DATA EXTRACT
(* ===== verification/Json.v ===== *)
(** * JSON values

    The values a document holds, and [encoding/json] as the SDK uses it: marshalling an
    object, a clock and a knowledge vector, and reading them back.  [JsonLaws] states the
    round trips the package documents, on values JSON can carry: finite numbers, strings of
    valid UTF-8, no Go integers and no slices of other types.  The package's text is file JsonText, and
    file JsonCodec the instance of the two classes. *)
From S2P Require Import Prelude BigEndian Float Hlc KnowledgeVector.
Local Open Scope Z_scope.

(** What an [any] of a document holds: what [json.Unmarshal] produces (an object by its
    fields in key order), a [[]float32], a [[]byte], an [int] or an [int64]. *)
Inductive value :=
| VNull | VBool (b : bool) | VNum (f : float) | VStr (s : string) | VArr (l : list value)
| VObj (fields : list (string * value)) | VF32s (l : list Z) | VBytes (b : bytes) | VInt (n : Z).
Abbreviation object := (gmap string value).

(** [utf8.Valid] *)
Definition cont_byte (lo hi : Z) (c : Ascii.ascii) : bool := (lo <=? of_byte c) && (of_byte c <=? hi).
Fixpoint valid_utf8 (b : bytes) : bool :=
  match b with
  | [] => true
  | c :: b =>
      let v := of_byte c in
      if v <? 128 then valid_utf8 b else
      match b with
      | [] => false
      | c1 :: b =>
          if (194 <=? v) && (v <=? 223) then cont_byte 128 191 c1 && valid_utf8 b else
          match b with
          | [] => false
          | c2 :: b =>
              if (224 <=? v) && (v <=? 239) then
                cont_byte (if v =? 224 then 160 else 128) (if v =? 237 then 159 else 191) c1 &&
                cont_byte 128 191 c2 && valid_utf8 b
              else
                match b with
                | [] => false
                | c3 :: b =>
                    (240 <=? v) && (v <=? 244) &&
                    cont_byte (if v =? 240 then 144 else 128) (if v =? 244 then 143 else 191) c1 &&
                    cont_byte 128 191 c2 && cont_byte 128 191 c3 && valid_utf8 b
                end
          end
      end
  end.
Definition json_string (s : string) : bool := valid_utf8 (str_bytes s).

(** The values that survive a round trip. *)
Definition finite_f64 (f : float) : bool :=
  match f with S754_infinity _ | S754_nan => false | _ => true end && valid_binary 53 1024 f.
Fixpoint keys_sorted (l : list string) : bool :=
  match l with
  | [] => true
  | k1 :: l => match l with k2 :: _ => str_ltb k1 k2 | [] => true end && keys_sorted l
  end.
(** How deep arrays and objects nest; the decoder stops at 10000. *)
Fixpoint depth (v : value) : Z :=
  match v with
  | VArr l => 1 + foldr Z.max 0 (map depth l)
  | VObj fields => 1 + foldr Z.max 0 (map (fun p => depth p.2) fields)
  | _ => 0
  end.
Fixpoint json_value (v : value) : bool :=
  match v with
  | VNull | VBool _ => true
  | VNum f => finite_f64 f
  | VStr s => json_string s
  | VArr l => forallb json_value l
  | VObj fields => forallb (fun p => json_string p.1 && json_value p.2) fields && keys_sorted (map fst fields)
  | VF32s _ | VBytes _ | VInt _ => false
  end.
Definition json_object (m : object) : Prop := map_Forall (fun k v => json_string k = true /\ json_value v = true /\ depth v < 10000) m.

Class Json := {
  (** [json.Marshal] of a map; [None] is an error *)
  MarshalObj : object -> option bytes;
  (** [json.Unmarshal] into a nil map *)
  UnmarshalObj : bytes -> option object;
  MarshalHLC : HLC -> bytes;
  UnmarshalHLC : bytes -> option HLC;
  MarshalKV : gmap string HLC -> bytes;
  UnmarshalKV : bytes -> option (gmap string HLC)
}.
Class JsonLaws `{Json} : Prop := {
  Obj_roundtrip m : json_object m -> exists b, MarshalObj m = Some b /\ b <> [] /\ UnmarshalObj b = Some m;
  HLC_json_roundtrip c : hlc_ok c -> UnmarshalHLC (MarshalHLC c) = Some c;
  KV_json_roundtrip kv : map_Forall (fun n c => json_string n = true /\ hlc_ok c) kv -> UnmarshalKV (MarshalKV kv) = Some kv
}.

(** ** Equality *)

Section value_ind.
Variable P : value -> Prop.
Hypotheses (Hnull : P VNull) (Hbool : forall b, P (VBool b)) (Hnum : forall f, P (VNum f)) (Hstr : forall s, P (VStr s))
  (Harr : forall l, Forall P l -> P (VArr l)) (Hobj : forall fields, Forall (fun f => P f.2) fields -> P (VObj fields))
  (Hf32s : forall l, P (VF32s l)) (Hbytes : forall b, P (VBytes b)) (Hint : forall n, P (VInt n)).
Fixpoint value_nested_ind (v : value) : P v :=
  match v with
  | VNull => Hnull | VBool b => Hbool b | VNum f => Hnum f | VStr s => Hstr s | VF32s l => Hf32s l | VBytes b => Hbytes b | VInt n => Hint n
  | VArr l => Harr l ((fix go l := match l return Forall P l with
      [] => Forall_nil_2 _ | v :: l => Forall_cons_2 _ _ _ (value_nested_ind v) (go l) end) l)
  | VObj fs => Hobj fs ((fix go fs := match fs return Forall (fun f => P f.2) fs with
      [] => Forall_nil_2 _ | f :: fs => Forall_cons_2 _ _ _ (value_nested_ind f.2) (go fs) end) fs)
  end.
End value_ind.

Section equality.
Abbreviation leaf := (bool + float + string + list Z + bytes)%type.
Fixpoint value_tree (v : value) : gen_tree leaf :=
  match v with
  | VNull => GenNode 0 []
  | VBool b => GenLeaf (inl (inl (inl (inl b))))
  | VNum f => GenLeaf (inl (inl (inl (inr f))))
  | VStr s => GenLeaf (inl (inl (inr s)))
  | VF32s l => GenLeaf (inl (inr l))
  | VBytes b => GenLeaf (inr b)
  | VInt n => GenNode 4 [GenLeaf (inl (inr [n]))]
  | VArr l => GenNode 1 (map value_tree l)
  | VObj fields => GenNode 2 (map (fun p => GenNode 3 [GenLeaf (inl (inl (inr p.1))); value_tree p.2]) fields)
  end.
Fixpoint tree_value (t : gen_tree leaf) : value :=
  match t with
  | GenLeaf (inl (inl (inl (inl b)))) => VBool b
  | GenLeaf (inl (inl (inl (inr f)))) => VNum f
  | GenLeaf (inl (inl (inr s))) => VStr s
  | GenLeaf (inl (inr l)) => VF32s l
  | GenLeaf (inr b) => VBytes b
  | GenNode 1 l => VArr (map tree_value l)
  | GenNode 2 l => VObj (map (fun t => match t with GenNode _ [GenLeaf (inl (inl (inr k))); t] => (k, tree_value t) | _ => ("", VNull) end) l)
  | GenNode 4 [GenLeaf (inl (inr [n]))] => VInt n
  | GenNode _ _ => VNull
  end.
Fixpoint tree_value_tree (v : value) : tree_value (value_tree v) = v.
Proof.
  destruct v as [| | | |l|fields| | |]; cbn [value_tree tree_value]; try reflexivity; f_equal.
  - induction l as [|v l IH]; cbn; [done|]. by rewrite tree_value_tree, IH.
  - induction fields as [|[k v] fields IH]; cbn; [done|]. by rewrite tree_value_tree, IH.
Qed.
End equality.

#[export] Instance value_inj : Inj (=) (=) value_tree.
Proof. intros x y He. rewrite <-(tree_value_tree x), <-(tree_value_tree y). by rewrite He. Qed.
#[export] Instance value_eq_dec : EqDecision value.
Proof. intros x y. refine (cast_if (decide (value_tree x = value_tree y))); [by apply (inj value_tree)|naive_solver]. Defined.
(** ** Integers and clocks read back *)

Lemma int_number_spec bits z : 0 < bits -> in_s bits z -> number_wf (int_number z) /\ number_int bits (int_number z) = Some z.
Proof.
  intros Hb Hz. unfold in_s in Hz. split; [apply number_f_wf; destruct (decide (z = 0)) as [->|]; [by right|left; lia]|].
  destruct (dec_digits_spec (Z.abs z) ltac:(lia)) as (Hp & _). unfold int_number, number_int, number_f. cbn [Z.leb Z.compare nm_frac nm_exp nm_int nm_neg zeros Z.to_nat replicate].
  rewrite app_nil_r, Hp. cbn [mbind option_bind]. destruct (Z.ltb_spec z 0).
  - replace (- Z.abs z) with z by lia. by replace ((- 2 ^ (bits - 1) <=? z) && (z <? 2 ^ (bits - 1))) with true by lia.
  - replace (Z.abs z) with z by lia. by replace ((- 2 ^ (bits - 1) <=? z) && (z <? 2 ^ (bits - 1))) with true by lia.
Qed.
Lemma hlc_tree_reads c : hlc_ok c -> tree_ok (hlc_tree c) /\ tree_depth (hlc_tree c) = 1 /\ forall old, decode_hlc (hlc_tree c) old = Some c.
Proof.
  intros [Hw Hc]. destruct (int_number_spec 64 (WallTime c) ltac:(lia) Hw) as [W1 W2], (int_number_spec 32 (Counter c) ltac:(lia) Hc) as [C1 C2].
  split_and!; [cbn; by split_and!|done|]. intros old. unfold hlc_tree. cbn [decode_hlc decode_hlc_fields].
  change (is_field "wall_time" (str_bytes "wall_time")) with true. change (is_field "wall_time" (str_bytes "counter")) with false.
  change (is_field "counter" (str_bytes "counter")) with true. cbn iota. unfold decode_int. rewrite W2. cbn [fmap option_fmap option_map mbind option_bind].
  rewrite C2. cbn [fmap option_fmap option_map mbind option_bind WallTime Counter]. by destruct c.
Qed.

Lemma kv_members l : Forall (fun p : string * HLC => hlc_ok p.2) l ->
  all_some (map (fun f => pair (bytes_str f.1) <$> decode_hlc f.2 HLC_zero) ((fun p => (str_bytes p.1, hlc_tree p.2)) <$> l)) = Some l.
Proof.
  induction 1 as [|[k c] l Hc _ IH]; [done|]. cbn [fmap list_fmap map all_some fst snd] in *.
  destruct (hlc_tree_reads c Hc) as (_ & _ & ->). cbn [fmap option_fmap option_map mbind option_bind].
  change (list_fmap ?A ?B ?f l) with (f <$> l) in *. rewrite IH. cbn [mbind option_bind]. by rewrite bytes_str_bytes.
Qed.
Lemma kv_tree_ok kv : map_Forall (fun n c => json_string n = true /\ hlc_ok c) kv ->
  tree_ok (kv_tree kv) /\ tree_depth (kv_tree kv) <= 2 /\ decode_kv (kv_tree kv) = Some kv.
Proof.
  intros Hkv. assert (Forall (fun p : string * HLC => json_string p.1 = true /\ hlc_ok p.2) (sorted_fields kv)) as Hall.
  { apply Forall_forall. intros [k v]. rewrite sorted_fields_perm, elem_of_map_to_list. apply Hkv. }
  split_and!.
  - cbn [tree_ok kv_tree]. rewrite foldr_and_Forall, Forall_fmap. eapply Forall_impl; [exact Hall|].
    intros [k c] [Hk Hc]. split; [done|]. by apply hlc_tree_reads.
  - cbn [tree_depth kv_tree].
    pose proof (foldr_max_bound (fun f : bytes * jtree => tree_depth f.2) ((fun p => (str_bytes p.1, hlc_tree p.2)) <$> sorted_fields kv) 1 ltac:(lia)) as Hb.
    enough (Forall (fun f : bytes * jtree => tree_depth f.2 <= 1) ((fun p => (str_bytes p.1, hlc_tree p.2)) <$> sorted_fields kv)) as Hf by (specialize (Hb Hf); lia).
    rewrite Forall_fmap. eapply Forall_impl; [exact Hall|]. intros [k c] [_ Hc]. cbn. lia.
  - cbn [decode_kv kv_tree]. rewrite kv_members by (eapply Forall_impl; [exact Hall|]; by intros ? [_ ?]).
    cbn [fmap option_fmap option_map]. by rewrite fields_map_sorted.
Qed.

(** ** The laws *)
#[export] Instance json_text_laws : JsonLaws.
Proof.
  split; cbn [json_text MarshalObj UnmarshalObj MarshalHLC UnmarshalHLC MarshalKV UnmarshalKV].
  - intros m Hm. unfold object_tree.
    assert (forall p, p ∈ sorted_fields m -> json_string p.1 = true /\ json_value p.2 = true /\ depth p.2 < 10000) as Hall.
    { intros [k v]. rewrite sorted_fields_perm, elem_of_map_to_list. apply Hm. }
    destruct (all_some_members (sorted_fields m)) as (fs & Hfs & Hok & Hd & Ho).
    { apply Forall_forall. intros p Hp. destruct (Hall p Hp) as (? & ? & _). split; [done|]. by apply to_tree_reads. }
    rewrite Hfs. cbn [fmap option_fmap option_map]. eexists. split_and!; [done|done|].
    rewrite Unmarshal_print; [|cbn [tree_ok]; by rewrite foldr_and_Forall|].
    + cbn [mbind option_bind tree_object]. rewrite Ho. cbn [fmap option_fmap option_map]. by rewrite fields_map_sorted.
    + cbn [tree_depth]. rewrite Hd. unfold maxNestingDepth.
      pose proof (foldr_max_bound (fun p : string * value => depth p.2) (sorted_fields m) 9999 ltac:(lia)) as Hb.
      enough (Forall (fun p : string * value => depth p.2 <= 9999) (sorted_fields m)) as Hf by (specialize (Hb Hf); lia).
      apply Forall_forall. intros p Hp. destruct (Hall p Hp) as (_ & _ & ?). lia.
  - intros c Hc. destruct (hlc_tree_reads c Hc) as (Hok & Hd & Ho). rewrite Unmarshal_print by (done || rewrite Hd; done).
    cbn [mbind option_bind]. apply Ho.
  - intros kv Hkv. destruct (kv_tree_ok kv Hkv) as (Hok & Hd & Hr). by rewrite Unmarshal_print by (done || (unfold maxNestingDepth; lia)).
Qed.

WORK TO COMPLETE
Everything from the first line of the records above to the line containing "Local Open Scope Z_scope.", inclusive, should be repeated exactly; leave out the rest.

PROBLEM SOLUTION
(* ===== verification/Json.v ===== *)
(** * JSON values

    The values a document holds, and [encoding/json] as the SDK uses it: marshalling an
    object, a clock and a knowledge vector, and reading them back.  [JsonLaws] states the
    round trips the package documents, on values JSON can carry: finite numbers, strings of
    valid UTF-8, no Go integers and no slices of other types.  The package's text is file JsonText, and
    file JsonCodec the instance of the two classes. *)
From S2P Require Import Prelude BigEndian Float Hlc KnowledgeVector.
Local Open Scope Z_scope.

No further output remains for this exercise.